Crockett of Tennessee Read online

Page 29


  The talk about Winchester’s generosity proved true. Once again David was clothed, as were all his men, and if his purse was still empty, at least his belly and his glass were full. Winchester had gladly given aid to the hapless men—especially when he learned the identity of David, whose name had become quite well-known in the State of Tennessee during the years that had intervened between Polly’s death and his freshly concluded misadventure as a boatman.

  David sat across a table from Winchester in the latter’s parlor, sipping from his glass from time to time as he told his life’s story. Not only David himself, but his crew, had been given lodging by the good man, but at the moment only David shared Winchester’s company, the others having retired.

  Winchester was openly fascinated with his guest’s biography and sat in rapt attention, frowning in concentration, asking the occasional prompting question. An hour or more of talk behind, David had just recounted Polly’s death, and now he paused. Even though much time and change had come about since her passing, the subject still was difficult for him to discuss.

  “What a tragic thing, losing one’s wife at so young an age, and with children in the home,” Winchester said. “What happened to you after that?”

  “For a time my younger brother Joe and his own brood lived with us,” David said. “They were a help to me, no question, but nothing seemed right, not with Polly gone. I struggled to do what I could for my young ones, working hard, trying to farm. And hunting. I hunted a lot, for meat, for pelts to sell.…” He paused, tapping his finger on his glass and looking wistful. “And mostly for my own sake. Just to get away, to be alone. I’d roam the woods with my dogs and talk to Polly, just like she was there.” Now David glanced up, embarrassed. He had revealed more of his inner self to Winchester than he was comfortable showing. He blamed the liquor, but took another sip anyway.

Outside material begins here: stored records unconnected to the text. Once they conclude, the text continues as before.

Lemma build_version g link version d :
  build_catalog_document g link 0 = Ok d →
  ∃ d', build_catalog_document g link version = Ok d' ∧ document_content d' = document_content d.
Proof.
  unfold build_catalog_document. intros Hb. minv.
  rewrite Hres, Hres0, Hres1. simpl in *. unfold mret, result_ret in *. simplify_eq.
  eexists. split; [done|]. done.
Qed.
Lemma build_version_back g link version d :
  build_catalog_document g link version = Ok d →
  ∃ d', build_catalog_document g link 0 = Ok d' ∧ document_content d' = document_content d.
Proof.
  unfold build_catalog_document. intros Hb. minv.
  rewrite Hres, Hres0, Hres1. simpl in *. unfold mret, result_ret in *. simplify_eq.
  eexists. split; [done|]. done.
Qed.

Lemma wanted_version g id version : document_content <$> desired_document g id version = wanted g id.
Proof.
  unfold wanted, desired_document. destruct (load_link g id) as [link|]; [|done]. simpl.
  destruct (build_catalog_document g link version) as [d|e] eqn:Hb.
  - destruct (build_version_back _ _ _ _ Hb) as (d' & -> & Heq). simpl. by rewrite Heq.
  - destruct (build_catalog_document g link 0) as [d|e'] eqn:Hb0; [|done].
    destruct (build_version _ _ version _ Hb0) as (d' & Hb' & _). congruence.
Qed.

(** Identity, version and stored columns of a built document. *)
Lemma desired_document_Some g id version d :
  desired_document g id version = Some d →
  ∃ l, links g !! id = Some l ∧ cd_identity d = MkCatalogIdentity (l_object l) id id
    ∧ cd_document_version d = version ∧ is_Some (objects g !! l_object l).
Proof.
  unfold desired_document, load_link. destruct (links g !! id) as [l|]; simpl; [|done].
  destruct (build_catalog_document g _ version) as [d'|] eqn:Hb; [|done]. intros [= <-].
  unfold build_catalog_document in Hb. minv. unfold load_object_metadata in Hres. simpl in *.
  unfold mret, result_ret in Hb. simplify_eq. exists l. do 3 (split; [done|]).
  by destruct (objects g !! l_object l).
Qed.

(** The four outcomes of synchronising one link. *)
Inductive sync_outcome g id generation (mode : ProjectionOutboxMode) : Z → db → Prop :=
| sync_absent :
    desired_document g id generation = None → documents g !! id = None →
    sync_outcome g id generation mode 0 g
| sync_deleted r :
    desired_document g id generation = None → documents g !! id = Some r → emits mode generation g →
    sync_outcome g id generation mode (outbox_count mode)
      (set_documents (delete id (documents g)) (emitted mode id generation (Delete id generation) g))
| sync_unchanged d r :
    desired_document g id generation = Some d → documents g !! id = Some r →
    content_unchanged (Some r) d = Ok true →
    sync_outcome g id generation mode 0 g
| sync_upserted d :
    desired_document g id generation = Some d →
    content_unchanged (documents g !! id) d = Ok false → emits mode generation g →
    sync_outcome g id generation mode (outbox_count mode)
      (set_documents (<[id := compact_document_row d generation]> (documents g))
        (emitted mode id generation (Upsert d) g)).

  “And now you’ve married again.”

  “Yes, yes. It didn’t take me long to see that I couldn’t raise a bunch of children proper without a mother in the home. So I commenced to looking for a good woman.”

  “And you found one, obviously.”

  “Yes sir. Elizabeth Patton was her name, though I call her Betsy, same name as one of my sisters. Betsy’s a big-boned North Carolina gal. I married her a year or so after Polly’s passing. It was a providential union. She was widowed by the Creek War, you see, and left alone with her own children, as I was with mine. We had that in common and it drew us together.” David paused a moment, then smiled. “The day we was married—it was in her house—a pig come walking in on the wedding, grunting and such. It was a pet of Betsy’s. I booted it out and told the folks that from then on, it would be me and not that pig doing all the grunting thereabouts.”

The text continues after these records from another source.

(* ===== verification/GraphStore.v ===== *)
(** Batch ingestion and full-volume observation ([store.rs]: [apply_batch], [ingest_snapshot],
    [begin_observation_scan] .. [finalize_observation_scan] and the sweeps they use).

    Every public operation is one transaction: it either commits the value and database it
    returns or, on an error, nothing. *)
From stdpp Require Import base strings numbers gmap list sorting.
From S2P Require Import Prelude Models GraphDomain GraphTables GraphPath GraphMutate.
From S2P Require Import GraphProjection.

Section store.
Context `{E : StoreEnv}.
Implicit Types (g : db) (id : link_id) (k : FileKey) (v : volume_id) (generation : Z).

(** ** Batches *)

Definition projection_consumers_exist g : bool := bool_decide (consumers g ≠ ∅).

(** [FilesystemGraph::has_projection_consumers]. *)
Definition has_projection_consumers g : bool := projection_consumers_exist g.

(** [u64::try_from(generation)] on the summary of a committed batch cannot fail, because the schema
    keeps generations non-negative; the summary carries the generation itself.

    The mutation loop: affected links are read before each mutation is applied. *)
Fixpoint apply_mutations (ms : list GraphMutation) generation (affected : gset link_id)
  : GM (Z * gset link_id) :=
  match ms with
  | [] => mret (0%Z, affected)
  | m :: ms =>
      g ← get_state;
      jobs ← apply_mutation m generation;
      rest ← apply_mutations ms generation (affected ∪ collect_affected_links g m);
      mret ((jobs + rest.1)%Z, rest.2)
  end.

Definition apply_batch_with_outbox_mode (b : GraphMutationBatch) (mode : ProjectionOutboxMode)
  : GM ApplySummary :=
  let v := gb_volume_id b in
  let cp := gb_checkpoint b in
  lift (batch_validate b) ;;
  g ← get_state;
  guard_m match mode with Rebuildable => negb (projection_consumers_exist g) | Durable => true end
    (Invariant "rebuildable graph batch requires zero projection consumers") ;;
  generation ← lift (ok_or (i64_checked_add (generation_or_zero v g) 1)
                           (NumericRange "graph generation"));
  applied ← apply_mutations (gb_mutations b) generation ∅;
  appended ← sum_each (btree_elements applied.2)
               (λ id, sync_catalog_projection id generation mode);
  updated ← update_volume v (set_generation generation);
  guard_m (bool_decide (updated = 1%Z))
    (Invariant "batch must upsert its volume before graph observations") ;;
  put_checkpoint v (CheckpointRow (pc_provider_id cp) (pc_format_version cp) (pc_opaque cp)) ;;
  mret (MkApplySummary (Z.of_nat (length (gb_mutations b))) generation applied.1 appended).

Definition apply_batch (b : GraphMutationBatch) : GM ApplySummary :=
  apply_batch_with_outbox_mode b Durable.

Definition apply_rebuildable_batch (b : GraphMutationBatch) : GM ApplySummary :=
  apply_batch_with_outbox_mode b Rebuildable.

Definition ingest_snapshot (d : VolumeDescriptor) (checkpoint : ProviderCheckpoint)
  (events : list FilesystemEvent) : GM ApplySummary :=
  apply_batch (MkGraphMutationBatch (vd_volume_id d) checkpoint
    (UpsertVolume d :: (GraphMutation_from_event <$> events))).

(** [FilesystemGraph::checkpoint]. *)
Definition checkpoint g v : option ProviderCheckpoint :=
  (λ r, MkProviderCheckpoint (c_provider_id r) (c_format_version r) v (c_opaque r))
    <$> checkpoints g !! v.

(** [FilesystemGraph::volume_state]. *)
Definition volume_state g v : result GraphError (option VolumeState) :=
  match volumes g !! v with
  | Some r => s ← volume_state_from_code (v_state r); mret (Some s)
  | None => Ok None
  end.

(** ** Observation sessions *)

Definition observation_session g v : result GraphError (option ObservationSession) :=
  match sessions g !! v with
  | None => Ok None
  | Some r =>
      generation ← ok_or (u64_try_from (s_scan_generation r)) (Sqlite (FromSqlConversionFailure 0));
      mode ← observation_scan_mode_from_code (s_scan_mode r);
      phase ← observation_scan_phase_from_code (s_phase r);
      mret (Some (MkObservationSession v generation mode phase))
  end.

Definition begin_observation_scan (d : VolumeDescriptor) (mode : ObservationScanMode)
  (reason : ReconciliationReason) : GM ObservationSession :=
  let v := vd_volume_id d in
  g ← get_state;
  scan_generation ← lift (ok_or (i64_checked_add (generation_or_zero v g) 1)
                                (NumericRange "observation scan generation"));
  upsert_volume d ;;
  update_volume v (λ r, set_generation scan_generation
    (set_reason (Some (reconciliation_reason_code reason))
      (set_state (volume_state_code VNeedsReconciliation) r))) ;;
  enqueue_volume_projection_refresh v scan_generation ;;
  check_fk FkSessionVolume (volume_exists v) ;;
  modify (λ g, set_sessions (<[v := SessionRow scan_generation (observation_scan_mode_code mode) 0
                                      None None None]> (sessions g)) g) ;;
  mret (MkObservationSession v scan_generation mode Scanning).

(** [u64::to_be_bytes]. *)
Definition u64_be_bytes (n : Z) : list N :=
  (λ i, Z.to_N ((n / 2 ^ (8 * Z.of_nat (7 - i))) mod 256)) <$> seq 0 8.

Definition observation_scan_checkpoint (s : ObservationSession) : ProviderCheckpoint :=
  MkProviderCheckpoint "localsearch-observation-scan" 1 (os_volume_id s)
    (u64_be_bytes (os_scan_generation s)).

Definition apply_observation_scan_page v (events : list FilesystemEvent) : GM ApplySummary :=
  found ← gets (λ g, observation_session g v);
  session ← lift (ok_or found (Invariant "observation scan page has no durable session"));
  guard_m (bool_decide (os_phase session = Scanning))
    (Invariant "observation scan page arrived after finalization started") ;;
  match events with
  | [] => mret (MkApplySummary 0 (os_scan_generation session) 0 0)
  | _ => apply_batch (from_events v (observation_scan_checkpoint session) events)
  end.

Definition stage_session (cp : ProviderCheckpoint) (r : session_row) : session_row :=
  SessionRow (s_scan_generation r) (s_scan_mode r) 1 (Some (pc_provider_id cp))
    (Some (pc_format_version cp)) (Some (pc_opaque cp)).

Definition stage_observation_checkpoint v (cp : ProviderCheckpoint) : GM unit :=
  guard_m (bool_decide (pc_volume_id cp = v))
    (InvalidBatch "observation checkpoint crosses volumes") ;;
  g ← get_state;
  changed ← match sessions g !! v with
    | Some r =>
        if decide (s_phase r = 0%Z) then
          modify (λ g, set_sessions (<[v := stage_session cp r]> (sessions g)) g) ;; mret 1%Z
        else mret 0%Z
    | None => mret 0%Z
    end;
  lift (require_single_update changed "observation checkpoint has no scanning session").

(** ** Finalization *)

(** [ORDER BY observation_generation, file_link_id LIMIT]. *)
Definition stale_links g v (scan_generation : Z) : list (link_id * link_row) :=
  rows (by_gen_key l_observation_generation id)
    (λ r, bool_decide (fk_volume (l_object r.2) = v ∧
                       (l_observation_generation r.2 < scan_generation)%Z)) (links g).

Definition set_phase (p : Z) (r : session_row) : session_row :=
  SessionRow (s_scan_generation r) (s_scan_mode r) p (s_final_provider_id r)
    (s_final_format_version r) (s_final_checkpoint r).

Definition sweep_stale_observation_links v (scan_generation generation maximum_rows : Z) : GM Z :=
  g ← get_state;
  let page := limit maximum_rows (stale_links g v scan_generation) in
  for_each page (λ r,
    remove_link_internal r.1 (MkFileKey v (fk_file (l_object r.2))) generation false ;;
    sync_catalog_projection r.1 generation Durable ;; mret tt) ;;
  (if decide (Z.of_nat (length page) < maximum_rows)%Z
   then modify (λ g, set_sessions (alter (set_phase 2) v (sessions g)) g)
   else mret tt) ;;
  mret (Z.of_nat (length page)).

Definition stale_objects g v (scan_generation : Z) : list (FileKey * object_row) :=
  rows (by_gen_key o_observation_generation fk_file)
    (λ r, bool_decide (fk_volume r.1 = v ∧ o_tombstoned r.2 = false ∧
                       (o_observation_generation r.2 < scan_generation)%Z) &&
          negb (exists_row (object_is r.1) (links g))) (objects g).

Definition sweep_stale_observation_objects v (scan_generation maximum_rows : Z) : GM (Z * bool) :=
  g ← get_state;
  let page := limit maximum_rows (stale_objects g v scan_generation) in
  for_each page (λ r, update_tombstoned r.1 true ;; mret tt) ;;
  mret (Z.of_nat (length page), bool_decide (Z.of_nat (length page) < maximum_rows)%Z).

Definition activate_observation_checkpoint v generation (provider_id : option string)
  (format_version : option Z) (opaque : option (list N)) : GM unit :=
  provider ← lift (ok_or provider_id (Invariant "final observation provider is missing"));
  version ← lift (ok_or format_version (Invariant "final observation format is missing"));
  payload ← lift (ok_or opaque (Invariant "final observation checkpoint is missing"));
  put_checkpoint v (CheckpointRow provider version payload) ;;
  update_volume v (λ r, set_generation generation
    (set_reason None (set_state (volume_state_code VOnline) r))) ;;
  enqueue_volume_projection_refresh v generation ;;
  modify (λ g, set_sessions (delete v (sessions g)) g).

Definition finalize_observation_scan v (maximum_rows : Z) : GM ObservationFinalizeSummary :=
  if decide (maximum_rows = 0%Z) then mret ObservationFinalizeSummary_default
  else
    g ← get_state;
    session ← lift (ok_or (sessions g !! v)
                          (Invariant "observation finalization has no durable session"));
    guard_m (bool_decide (s_phase session ≠ 0%Z))
      (Invariant "observation finalization started before provider checkpoint") ;;
    current ← gets (generation_row v);
    generation ← lift (ok_or (i64_checked_add current 1)
                             (NumericRange "observation finalization generation"));
    summary ←
      (if decide (s_phase session = 1%Z) then
         removed ← sweep_stale_observation_links v (s_scan_generation session) generation maximum_rows;
         mret (MkObservationFinalizeSummary removed 0 false)
       else
         swept ← sweep_stale_observation_objects v (s_scan_generation session) maximum_rows;
         if swept.2 : bool then
           activate_observation_checkpoint v generation (s_final_provider_id session)
             (s_final_format_version session) (s_final_checkpoint session) ;;
           mret (MkObservationFinalizeSummary 0 swept.1 true)
         else mret (MkObservationFinalizeSummary 0 swept.1 false));
    (if of_completed summary then mret 0%Z else update_volume v (set_generation generation)) ;;
    mret summary.

(** * What a committing run did *)

Definition checkpoint_row_of (cp : ProviderCheckpoint) : checkpoint_row :=
  CheckpointRow (pc_provider_id cp) (pc_format_version cp) (pc_opaque cp).

(** The last two statements of a batch: the volume's new generation and its checkpoint. *)
Definition advance_volume v generation (row : volume_row) (cp : checkpoint_row) g : db :=
  set_checkpoints (<[v := cp]> (checkpoints g))
    (set_volumes (<[v := set_generation generation row]> (volumes g)) g).

Lemma put_checkpoint_Ok v row g u g' :
  put_checkpoint v row g = Ok (u, g') →
  is_Some (volumes g !! v) ∧ g' = set_checkpoints (<[v := row]> (checkpoints g)) g.
Proof. unfold put_checkpoint. intros Hrun. by ginv. Qed.

Lemma i64_checked_add_Some a b y : i64_checked_add a b = Some y ↔ y = (a + b)%Z ∧ in_i64 (a + b).
Proof. unfold i64_checked_add. case_decide; naive_solver. Qed.

Lemma apply_batch_Ok b mode g sum g' :
  apply_batch_with_outbox_mode b mode g = Ok (sum, g') →
  let v := gb_volume_id b in
  let generation := (generation_or_zero v g + 1)%Z in
  ∃ jobs A g1 g2 n row,
    batch_validate b = Ok tt ∧ (mode = Rebuildable → consumers g = ∅) ∧ in_i64 generation
    ∧ apply_mutations (gb_mutations b) generation ∅ g = Ok ((jobs, A), g1)
    ∧ sum_each (btree_elements A) (λ id, sync_catalog_projection id generation mode) g1 = Ok (n, g2)
    ∧ volumes g2 !! v = Some row
    ∧ g' = advance_volume v generation row (checkpoint_row_of (gb_checkpoint b)) g2
    ∧ sum = MkApplySummary (Z.of_nat (length (gb_mutations b))) generation jobs n.
Proof.
  unfold apply_batch_with_outbox_mode. intros Hrun. ginv.
  match goal with H : i64_checked_add _ _ = Some _ |- _ =>
    apply i64_checked_add_Some in H as [-> Hi] end.
  match goal with H : update_volume _ _ _ = _ |- _ =>
    apply update_volume_Ok in H as [(row & Hrow & -> & ->)|(_ & -> & _)]; [|done] end.
  match goal with H : put_checkpoint _ _ _ = _ |- _ => apply put_checkpoint_Ok in H as [_ ->] end.
  match goal with H : apply_mutations _ _ _ _ = Ok (?r, _) |- _ => destruct r as [jobs A] end.
  match goal with H : batch_validate _ = Ok ?u |- _ => destruct u end.
  do 6 eexists. split_and!; try done. intros ->. simpl in *.
  match goal with H : negb (projection_consumers_exist _) = true |- _ =>
    apply negb_true_iff, bool_decide_eq_false in H; by apply dec_stable in H end.
Qed.
End store.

  Winchester laughed. “I’m glad you found a good wife, David. Few men were made to make it through life without a helpmeet.”

  “I believe that’s true, sir.” He chuckled suddenly. “But you know, after I married Betsy, I come near leaving her in the same situation we were trying to get out of by marrying. I came nigh to joining Polly in the life hereafter.”

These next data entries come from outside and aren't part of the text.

(* ===== verification/GraphPreserve.v ===== *)
(** Every public operation of the store preserves its invariant.

    The first part frames each operation (what it leaves alone); the second proves that
    [store_wf] holds after every committed transaction and hence in every reachable database. *)
From stdpp Require Import base strings numbers gmap list sorting.
From S2P Require Import Prelude Models GraphDomain GraphTables Fixtures GraphPath GraphMutate.
From S2P Require Import GraphProjection GraphStore GraphOutbox GraphRefresh GraphInvariant.

Section preserve.
Context `{E : StoreEnv}.
Implicit Types (g : db) (id : link_id) (k : FileKey) (v : volume_id) (generation : Z).

(** * Frames *)

(** Graph mutations leave the projection tables, checkpoints and sessions alone. *)
Definition same_projection g g' : Prop :=
  documents g' = documents g ∧ outbox g' = outbox g ∧ outbox_seq g' = outbox_seq g
  ∧ consumers g' = consumers g ∧ checkpoints g' = checkpoints g ∧ sessions g' = sessions g.

(** A mutation step that changes links only at the identifiers in [X]. *)
Definition mutates (X : gset link_id) g g' : Prop :=
  same_projection g g' ∧ ∀ id, id ∉ X → links g' !! id = links g !! id.

Global Instance mutates_preorder X : PreOrder (mutates X).
Proof.
  split; [done|]. intros g1 g2 g3 [Hp1 Hl1] [Hp2 Hl2]. unfold same_projection in *. destruct_and!.
  split; [split_and!; congruence|]. intros id Hid. by rewrite Hl2, Hl1.
Qed.

Lemma mutates_mono X Y g g' : X ⊆ Y → mutates X g g' → mutates Y g g'.
Proof. intros HXY [Hp Hl]. split; [done|]. intros id Hid. apply Hl. set_solver. Qed.

Lemma enqueue_refresh_mutates k generation g n g' :
  enqueue_refresh k generation g = Ok (n, g') → mutates ∅ g g'.
Proof. by intros [[-> _]|(_ & _ & _ & ->)]%enqueue_refresh_Ok. Qed.

Lemma enqueue_volume_mutates v generation g n g' :
  enqueue_volume_projection_refresh v generation g = Ok (n, g') → mutates ∅ g g'.
Proof. unfold enqueue_volume_projection_refresh. intros Hrun. by ginv. Qed.

Lemma update_volume_mutates v f g n g' : update_volume v f g = Ok (n, g') → mutates ∅ g g'.
Proof. by intros [(r & _ & _ & ->)|(_ & _ & ->)]%update_volume_Ok. Qed.

Lemma update_tombstoned_mutates k b g n g' : update_tombstoned k b g = Ok (n, g') → mutates ∅ g g'.
Proof. by intros [(r & _ & _ & ->)|(_ & _ & ->)]%update_tombstoned_Ok. Qed.

Lemma remove_link_internal_mutates id k generation refresh g n g' :
  remove_link_internal id k generation refresh g = Ok (n, g') → mutates {[id]} g g'.
Proof.
  intros [(_ & -> & _)|(row & b & g1 & g2 & _ & _ & _ & -> & Ht & Hq)]%remove_link_internal_Ok; [done|].
  transitivity (set_links (delete id (links g)) g).
  { split; [done|]. intros id' Hid'. simpl. rewrite lookup_delete_ne; set_solver. }
  transitivity g2; eapply (mutates_mono ∅); try set_solver.
  - destruct Ht as [(_ & m & Hm)|[_ ->]]; [|done]. by eapply update_tombstoned_mutates.
  - destruct (_ && _); [by eapply enqueue_refresh_mutates|]. by destruct Hq as [_ ->].
Qed.

Lemma remove_links_mutates (cs : list (link_id * FileKey)) generation g u g' :
  for_each cs (λ c, remove_link_internal c.1 c.2 generation false ;; mret tt) g = Ok (u, g') →
  mutates (list_to_set cs.*1) g g'.
Proof.
  apply for_each_rel; [apply _|]. intros [c k] h [] h' Hc Hrun. simpl in Hrun. ginv.
  eapply mutates_mono; [|by eapply remove_link_internal_mutates].
  apply singleton_subseteq_l, elem_of_list_to_set, list_elem_of_fmap. by exists (c, k).
Qed.

Lemma upsert_link_mutates link boundary generation g n g' :
  upsert_link link boundary generation g = Ok (n, g') →
  mutates ({[fl_file_link_id link]} ∪ list_to_set (stale_observation_link_conflicts g link).*1) g g'.
Proof.
  intros (g1 & g2 & m & _ & Hrem & _ & Hq & _ & _ & Hins)%upsert_link_Ok.
  set (X := {[fl_file_link_id link]} ∪ _). transitivity g1.
  { eapply mutates_mono; [|by eapply remove_links_mutates]. subst X. set_solver. }
  transitivity g2.
  { destruct Hq as [[-> _]|Hq]; [done|]. eapply (mutates_mono ∅); [set_solver|].
    by eapply enqueue_refresh_mutates. }
  etransitivity; [|eapply (mutates_mono ∅); [set_solver|by eapply update_tombstoned_mutates]].
  split; [done|]. intros id Hid. simpl. rewrite lookup_insert_ne; [done|]. subst X. set_solver.
Qed.

Lemma apply_mutation_mutates m generation g n g' :
  apply_mutation m generation g = Ok (n, g') → mutates (collect_affected_links g m) g g'.
Proof.
  assert (∀ X h h', mutates ∅ h h' → mutates X h h') as H0.
  { intros X h h'. apply mutates_mono. set_solver. }
  destruct m as [d|v st|o|l b|id k|k|v reason]; simpl; intros Hrun.
  - unfold upsert_volume in Hrun. by ginv.
  - ginv. etransitivity; [by eapply update_volume_mutates|by eapply enqueue_volume_mutates].
  - unfold upsert_object in Hrun. by ginv.
  - by eapply upsert_link_mutates.
  - by eapply remove_link_internal_mutates.
  - ginv. apply H0. destruct x.
    match goal with H : tombstone_object _ _ = _ |- _ => apply tombstone_object_Ok in H as [_ H] end.
    by eapply update_tombstoned_mutates.
  - ginv. etransitivity; [by eapply update_volume_mutates|by eapply enqueue_volume_mutates].
Qed.

Lemma apply_mutations_mutates ms generation A g r g' :
  apply_mutations ms generation A g = Ok (r, g') → A ⊆ r.2 ∧ mutates r.2 g g'.
Proof.
  revert A g r. induction ms as [|m ms IH]; intros A g r Hrun; simpl in Hrun; ginv; [done|].
  match goal with H : apply_mutation _ _ _ = _, H' : apply_mutations _ _ _ _ = _ |- _ =>
    apply apply_mutation_mutates in H; apply IH in H' as [Hsub H'];
    split; [set_solver|]; simpl; etransitivity;
      [eapply mutates_mono; [|exact H]; set_solver|exact H'] end.
Qed.

(** ** Projection loops *)

Global Instance same_graph_preorder : PreOrder same_graph.
Proof.
  split; [done|]. intros g1 g2 g3 H1 H2. unfold same_graph in *. destruct_and!.
  split_and!; congruence.
Qed.

Lemma sync_all_same_graph ids generation mode g n g' :
  sum_each ids (λ id, sync_catalog_projection id generation mode) g = Ok (n, g') → same_graph g g'.
Proof. apply sum_each_rel; [apply _|]. intros. by eapply sync_same_graph. Qed.

Lemma sync_all_documents ids generation mode g n g' d :
  sum_each ids (λ id, sync_catalog_projection id generation mode) g = Ok (n, g') → d ∉ ids →
  documents g' !! d = documents g !! d.
Proof.
  intros Hrun Hd.
  refine (triple_sum_each (λ h, documents h !! d = documents g !! d) ids _ _ g n g' eq_refl Hrun).
  intros id Hid h m h' Hh Hs. rewrite <-Hh. eapply sync_documents_ne; [done|]. by intros ->.
Qed.

Lemma sync_all_wf `{!StoreLaws E} (ids : list link_id) generation mode S :
  (generation ≤ i64_max)%Z →
  triple (λ g, graph_wf g ∧ docs_linked (list_to_set ids ∪ S) g)
    (sum_each ids (λ id, sync_catalog_projection id generation mode))
    (λ _ g, graph_wf g ∧ docs_linked S g).
Proof.
  intros Hgen. eapply triple_conseq.
  - apply (triple_sum_each_rest (λ rest g, graph_wf g ∧ docs_linked (list_to_set rest ∪ S) g)).
    intros id rest g n g' Hpre Hrun. split.
    + eapply sync_catalog_projection_wf; [done|apply Hpre|done].
    + eapply sync_docs_linked in Hrun; [|done]. intros d r Hd Hn. apply (Hrun d r Hd). set_solver.
  - done.
  - intros n g [Hwf Hdl]. split; [done|]. intros d r Hd Hn. apply (Hdl d r Hd). set_solver.
Qed.

Lemma docs_linked_mono S T g : S ⊆ T → docs_linked S g → docs_linked T g.
Proof. intros HST Hdl d r Hd Hn. apply (Hdl d r Hd). set_solver. Qed.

  “What? You were hurt or something?”

  “No, it was illness. It happened while I was away from home too, and there ain’t no sickness worse than the one that strikes you on the trail.”

  “Where were you?”

  “Down south. Alabama country. After remarrying, I was struck with the wanderlust and took a good long trek into Alabama, looking for land to move to. I had a few neighbors with me. When some of our horses took off, I took chase after them a whole day, and never come across them, and that night I put up for rest in a house—and by the next morning I was sick as a dog, sick nigh to death. They brought in a man to bleed me, and before long I went looking for my fellows again, but the fever just gripped me all the harder and I fell out by the road. Some Injuns come along and helped me get to another house for rest, and by some circumstance or another my old partners came by there and took me on to another man’s place and left me to die. They bought horses and rode home to give word of my passing. But I reckon I surprised them. Two weeks later I was quite a lot better, and hitched me a wagon ride home again. When I got there, Betsy thought I was a ghost, having been told I was gone from this world. And I reckon I did look like a ghost; up until that time I’d always had two bright streaks of color in my cheeks, and I ain’t seen a sign of them since.”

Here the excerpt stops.